Look through the data below for the string "done", and copy every line where it turns up.

-------- Exercise data --------

Lemma run_ids_below n evs w w' :
  1 + Z.of_nat (n + length evs) < u64_max -> run weights bounds evs w = Some w' -> ids_below n w -> ids_below (n + length evs) w'.
Proof.
  revert n w; induction evs as [|ev evs IH]; intros n w Hn Hr Hb; cbn [run length] in *.
  - injection Hr as <-. by rewrite Nat.add_0_r.
  - destruct (step weights bounds ev w) as [[out w1]|] eqn:E; [|done]. rewrite <- Nat.add_succ_comm in *.
    eapply IH; [lia|exact Hr|]. eapply step_ids_below; [lia|done|done].
Qed.

Lemma start_ids_below (b : B) : ids_below 0 (start None b).
Proof. split_and!; [apply initialCounters_wf|cbn; lia|apply map_Forall_empty]. Qed.

(** On a server without recovered history no plan is lost to a reused identity: in
    the first 2^64 - 3 steps every plan that a submission offers is stored under an
    identity no other plan has. *)
Theorem plan_ids_are_fresh (b : B) evs w s m out w' x :
  run weights bounds evs (start None b) = Some w -> 2 + Z.of_nat (length evs) < 2 ^ 64 ->
  m.(Message.type) = MessageType.SUBMIT_REQUEST -> step weights bounds (Receive s m) w = Some (out, w') ->
  (s, x) ∈ out -> x.(Message.ok) = true -> x.(Message.plan).(Plan.candidatePaths) <> [] ->
  w.(World.coord).(Coord.plans) !! x.(Message.plan).(Plan.id) = None /\
  exists r, w'.(World.coord).(Coord.plans) = <[x.(Message.plan).(Plan.id) := r]> w.(World.coord).(Coord.plans) /\
    r.(PlanRecord.plan) = x.(Message.plan).
Proof.
  intros Hrun Hlen Ht H Hin Hok Hne.
  destruct (run_ids_below 0 evs _ _ ltac:(unfold u64_max; simpl; lia) Hrun (start_ids_below b)) as (Hwf & _ & Hids).
  simpl in H. destruct (idle s w); [simpl in H|done]. rewrite Ht in H. unfold handleMessage in H. rewrite Ht in H.
  destruct (handleSubmit _ _ _ _ _) as [[o|e] st'] eqn:E; [|done]. injection H as -> <-. cbn [World.coord with_coord].
  destruct (handleSubmit_accepted _ _ _ _ _ _ _ _ E Hin Hok Hne) as (po & cs & Hr & _ & Hp & _ & _ & Eplans & _).
  split; [|eexists; split; [exact Eplans|done]].
  destruct (planCommunication_counters _ _ _ _ _ _ _ Hwf Hr) as [_ [[Hnone _]|(plan & Hplan & Hid & _)]]; [congruence|].
  rewrite Hp in Hplan. injection Hplan as <-. apply eq_None_not_Some. intros [r Hr']. specialize (Hids _ _ Hr'). simpl in Hids. lia.
Qed.
End identities.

--------

* **Your solution**
  - destruct (step weights bounds ev w) as [[out w1]|] eqn:E; [|done]. rewrite <- Nat.add_succ_comm in *.
    eapply IH; [lia|exact Hr|]. eapply step_ids_below; [lia|done|done].
  simpl in H. destruct (idle s w); [simpl in H|done]. rewrite Ht in H. unfold handleMessage in H. rewrite Ht in H.
  destruct (handleSubmit _ _ _ _ _) as [[o|e] st'] eqn:E; [|done]. injection H as -> <-. cbn [World.coord with_coord].
  split; [|eexists; split; [exact Eplans|done]].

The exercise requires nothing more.